# Dog ate marker



## greeni1018 (May 20, 2009)

My year old pup ate an ENTIRE crayola marker (pink). Should I be worried? He has been eating and his mood has not changed. He has started to excrete what looks like the inside of the marker but no plastic yet. Thanks!


----------



## cubbysan (Mar 13, 2007)

Just watch him, make sure he is pooping and eating, most likely he will pass it. Brady has passed many plastic items.


----------



## greeni1018 (May 20, 2009)

*marker*

Thanks for your advice. Brady is a very handsome boy! Hopefully Mugsy will pass the marker. I have been keeping my eye on him - he is eating and pooping, and he seems happy.

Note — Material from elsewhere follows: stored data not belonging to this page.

(** The run of the first example emits the diagnostic, at location 42. *)
Lemma performTypeChecking_objc_diagnostic_witness :
  In (EvObjCWithoutModule 42)
     [EvNameBinding 0; EvGetStdlibModule; EvValidateDecl 20;
      EvTypeCheckDecl 1 true; EvTypeCheckDecl 2 true;
      EvTypeCheckDecl 1 false; EvTypeCheckDecl 2 false; EvTopLevelCodeDecl 3;
      EvContextualize [FOther 1; FNominal 2; FTopLevelCode 3];
      EvFunctionsAndExternals [EvBody 5; EvCaptures 5];
      EvObjCWithoutModule 42; EvVerify; EvVerifyClangModules]
  /\ true = true /\ Kind (mkSourceFile [FOther 1; FNominal 2; FTopLevelCode 3]
                           TypeChecked Main (Some 42)) = Main
  /\ 0 = 0
  /\ FirstObjCAttrLoc (mkSourceFile [FOther 1; FNominal 2; FTopLevelCode 3]
                         TypeChecked Main (Some 42)) = Some 42
  /\ (forall m, In m (DriverExamples.dx_visible
                        (DriverExamples.dx_nameBinding 0 DriverExamples.dx_file)) ->
        im_name m <> "Foundation"%string)
  /\ filter is_objc_diag
       [EvNameBinding 0; EvGetStdlibModule; EvValidateDecl 20;
        EvTypeCheckDecl 1 true; EvTypeCheckDecl 2 true;
        EvTypeCheckDecl 1 false; EvTypeCheckDecl 2 false; EvTopLevelCodeDecl 3;
        EvContextualize [FOther 1; FNominal 2; FTopLevelCode 3];
        EvFunctionsAndExternals [EvBody 5; EvCaptures 5];
        EvObjCWithoutModule 42; EvVerify; EvVerifyClangModules]
     = [EvObjCWithoutModule 42].
Proof.
  assert (Hin : In (EvObjCWithoutModule 42)
     [EvNameBinding 0; EvGetStdlibModule; EvValidateDecl 20;
      EvTypeCheckDecl 1 true; EvTypeCheckDecl 2 true;
      EvTypeCheckDecl 1 false; EvTypeCheckDecl 2 false; EvTopLevelCodeDecl 3;
      EvContextualize [FOther 1; FNominal 2; FTopLevelCode 3];
      EvFunctionsAndExternals [EvBody 5; EvCaptures 5];
      EvObjCWithoutModule 42; EvVerify; EvVerifyClangModules])
    by (simpl; tauto).
  assert (H : performTypeChecking DriverExamples.dx_nameBinding DriverExamples.dx_visible
    DriverExamples.dx_mayConform DriverExamples.dx_extendedNominal
    DriverExamples.dx_none DriverExamples.dx_none DriverExamples.dx_typeCheckDecl
    DriverExamples.dx_none DriverExamples.dx_none DriverExamples.dx_hadError true
    DriverExamples.dx_none DriverExamples.dx_none DriverExamples.dx_none
    DriverExamples.dx_none 5 0 DriverExamples.dx_file DriverExamples.dx_context
  = Some (mkSourceFile [FOther 1; FNominal 2; FTopLevelCode 3] TypeChecked Main (Some 42),
          mkContext [] 0,
          [EvNameBinding 0; EvGetStdlibModule; EvValidateDecl 20;
           EvTypeCheckDecl 1 true; EvTypeCheckDecl 2 true;
           EvTypeCheckDecl 1 false; EvTypeCheckDecl 2 false; EvTopLevelCodeDecl 3;
           EvContextualize [FOther 1; FNominal 2; FTopLevelCode 3];
           EvFunctionsAndExternals [EvBody 5; EvCaptures 5];
           EvObjCWithoutModule 42; EvVerify; EvVerifyClangModules])) by reflexivity.
  split; [exact Hin|].
  exact (performTypeChecking_objc_diagnostic DriverExamples.dx_nameBinding
           DriverExamples.dx_visible DriverExamples.dx_mayConform
           DriverExamples.dx_extendedNominal DriverExamples.dx_none DriverExamples.dx_none
           DriverExamples.dx_typeCheckDecl DriverExamples.dx_none DriverExamples.dx_none
           DriverExamples.dx_hadError true DriverExamples.dx_none DriverExamples.dx_none
           DriverExamples.dx_none DriverExamples.dx_none 5 0 DriverExamples.dx_file
           DriverExamples.dx_context _ _ _ 42 H Hin).
Defined.

(** [typeCheckExternalDefinitions] runs only on a type-checked file; it
    handles exactly the external definitions from the context's cursor on,
    those appended meanwhile included, leaves the cursor at the end, and,
    its checker starting with no function, checks the bodies of exactly
    the functions the collaborators define along the way, each once. *)
Theorem typeCheckExternalDefinitions_new_only
  (typeCheckAbstractFunctionBody handleExternalDecl computeCaptures typeCheckDeclFirstPass
     : nat -> State -> Growth)
  (fuel : nat) (SF : SourceFile) (ctx ctx' : Context) (lg : Log) :
  typeCheckExternalDefinitions typeCheckAbstractFunctionBody handleExternalDecl
    computeCaptures typeCheckDeclFirstPass fuel SF ctx = Some (ctx', lg) ->
  Stage SF = TypeChecked
  /\ ctx_ExternalDefinitions ctx' = ctx_ExternalDefinitions ctx ++ lg_ext lg
  /\ ctx_LastCheckedExternalDefinition ctx' = length (ctx_ExternalDefinitions ctx')
  /\ ext_processed (trace lg)
     = skipn (ctx_LastCheckedExternalDefinition ctx) (ctx_ExternalDefinitions ctx')
  /\ Permutation (bodies (trace lg)) (lg_funcs lg ++ lg_impl lg).
Proof.
  unfold typeCheckExternalDefinitions.
  destruct (stage_eqb (Stage SF) TypeChecked) eqn:Hst; [|discriminate].
  set (st0 := mkState (ctx_ExternalDefinitions ctx) (ctx_LastCheckedExternalDefinition ctx)
                      [] [] []).
  unfold Scheduler.typeCheckFunctionsAndExternalDecls.
  destruct (sched typeCheckAbstractFunctionBody handleExternalDecl computeCaptures
              typeCheckDeclFirstPass fuel 0 (LastCheckedExternalDefinition st0) st0 empty_log)
    as [[[[fi ce] st] lg1]|] eqn:Hs; [|discriminate].
  intros H. inversion H; subst ctx' lg; clear H. simpl.
  destruct (SchedulerFacts.sched_inv _ _ _ _ st0 _ _ _ _ _ _ _ _ _ _
              (SchedulerFacts.Inv_init st0) Hs)
    as ([H1 H2 H3 H4 H5 H6 H7 H8 H9] & Hv & Hi & Hf & Hc).
  split; [destruct (Stage SF); try discriminate; reflexivity|].
  split; [exact H1|].
  assert (Hce : ce = length (ExternalDefinitions st)) by (simpl in *; lia).
  split; [exact Hce|].
  split.
  { rewrite H7. apply firstn_all2. rewrite length_skipn. simpl in *. lia. }
  rewrite H4. replace fi with (length (definedFunctions st)) by lia.
  rewrite firstn_all. rewrite Hi, app_nil_r in H2. exact H2.
Qed.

Hopefully it will all be ok!


----------



## Penny & Maggie's Mom (Oct 4, 2007)

Did you call your vet????? I certainly would.. that's a pretty large piece of plastic, and I'd also want to make sure that nothing in the marker ink could be toxic.


----------



## BeauShel (May 20, 2007)

I think I would just keep an eye on him and first sign of problems get him to the vet.


----------



## mm03gn (Sep 24, 2008)

If it's a Crayola marker, I wouldn't really be too concerned about the toxicity of it...god knows how many little kids have put markers in their mouths!! I WOULD however, be concerned with something so long trying to get through the turns in the intestine of a small pup! If he doesn't pass it in the next day or so I would get him to the vet!


----------



## missmarstar (Jul 22, 2007)

LOL the things they find look appetizing!!! Hopefully he passes it no problem!


----------



## greeni1018 (May 20, 2009)

*Marker man*

Hey all - thanks for your replies!! Its been about 3 days...Mugsy is pooping and eating regularly and he is his usual energetic self. I am still worried - but he appears to be fine. I will continue o keep my eyes on him for a few days but I think all is well - thankfully


----------